Monday, November 29, 2010

DeLay Conviction Provides Little Deterrent

Tom DeLay is guilty in his political money-laundering scheme. This story came out late Wednesday while much of the country was traveling or getting ready for Thanskgiving. The conviction is significant because it shows that people who ignore their legal responsibilities when handling other people’s money can go to jail, even if the money in question is political money. In other words, politics does not serve as a blanket license to lie, cheat, and steal.

Most political corruption cases involve bad decisions at the periphery of an officeholder’s work. You look at them and say, “What were they thinking?” Not so with DeLay. The actions he was convicted of go right to the heart of his political career.
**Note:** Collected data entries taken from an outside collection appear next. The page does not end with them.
Lemma parse_url_rejects_bad_host_port_witness :
  parse_url "pf://1.2.3.4:amqp/myexchange/foo.plate"
            (mk_url_fields "" 0 "" "") =
    (mk_url_fields "1.2.3.4" 0 "myexchange" "foo.plate",
     Throws bad_lexical_cast) /\
  parse_url "pf://::1:5672/myexchange/foo.plate" (mk_url_fields "" 0 "" "") =
    (mk_url_fields "" 0 "myexchange" "foo.plate",
     Throws (ArgumentErr
               (bad_host_port_msg "pf://::1:5672/myexchange/foo.plate"))).
Proof.
  destruct (parse_url_rejects_bad_host_port (mk_url_fields "" 0 "" "")
              "myexchange" "foo.plate" eq_refl eq_refl) as [Hp Hc].
  split.
  - exact (Hp "1.2.3.4" "amqp" eq_refl eq_refl eq_refl eq_refl eq_refl).
  - apply (Hc "::1:5672" eq_refl). simpl. lia.
Defined.

(** * The client *)

Section ClientProperties.

Context {TileHeader IndexRecord BBox2i : Type}.
Variables bbox_min_x bbox_min_y bbox_width bbox_height : BBox2i -> Z.
Variable INDEX_EXCHANGE : string.
Variable UniqueQueueName : string -> string.
Variable service :
  list (@RemoteIndex.Request TileHeader IndexRecord) ->
  forall r : @RemoteIndex.Request TileHeader IndexRecord,
    RemoteIndex.Reply r.

Local Open Scope list_scope.

Local Abbreviation world := (@RemoteIndex.world TileHeader IndexRecord).
Local Abbreviation pending := RemoteIndex.pending.
Local Abbreviation wire := RemoteIndex.wire.
Local Abbreviation self := RemoteIndex.self.
Local Abbreviation threshold := RemoteIndex.max_pending_write_updates.
Local Abbreviation after := RemoteIndex.after.

Lemma with_write_queue_same (w : world) :
  RemoteIndex.mk_world (RemoteIndex.with_write_queue (pending w) (self w))
                       (wire w) = w.
Proof. destruct w as [[c i h s f q] t]. reflexivity. Qed.

Lemma after_nothing (w : world) : after w (pending w) [] = w.
Proof.
  unfold RemoteIndex.after. rewrite app_nil_r. apply with_write_queue_same.
Qed.

(** The loop of the flush moves the whole queue, front first, behind
    what the request already holds. *)
Lemma drain_all (queue acc : list (@RemoteIndex.IndexWriteUpdate
                                     TileHeader IndexRecord)) :
  RemoteIndex.drain queue acc = ([], acc ++ queue).
Proof.
  revert acc. induction queue as [|u queue IH]; intros acc; simpl.
  - now rewrite app_nil_r.
  - rewrite IH, <- app_assoc. reflexivity.
Qed.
When DeLay set up a shell organization to transfer corporate money to political candidates in 2002, it was a necessary step toward his becoming the House majority leader one year later, in 2003. It was then that the K Street Project, which DeLay also was involved in creating, became a multi-billion-dollar political corruption machine for the Republican Party, turning uncounted Republican officeholders into multi-millionaires. Looking at it through this lens, it is fair to say that moving vast sums of money around in order to corrupt the political process was the whole purpose of DeLay’s political career.

The long delay in reaching the conviction — this is a 2010 conviction for actions taken in 2002, in a criminal pattern that started who knows how many years earlier — means that it won’t serve as much of a deterrent for today’s political criminals. With the White House taking a look-the-other-way approach to crime in Washington, and Congress, the political parties, and the news media treating political crime as a sort of game, it’s hard for politicos to understand that there are specific rules that have to be followed when other people’s money is involved. When you can get away with something year after year, you tend to start to think of it as legitimate. DeLay himself does not yet understand that he did something wrong, and his lawyers hint that they may be able to persuade the Supreme Court to overturn the political money laundering laws. With the Supreme Court itself involved in the political money laundering game, in a fishy decision earlier this year, that is not a preposterous thought. Put it all together, and it is not nearly enough to persuade people in Washington that the corrupt money games have to stop.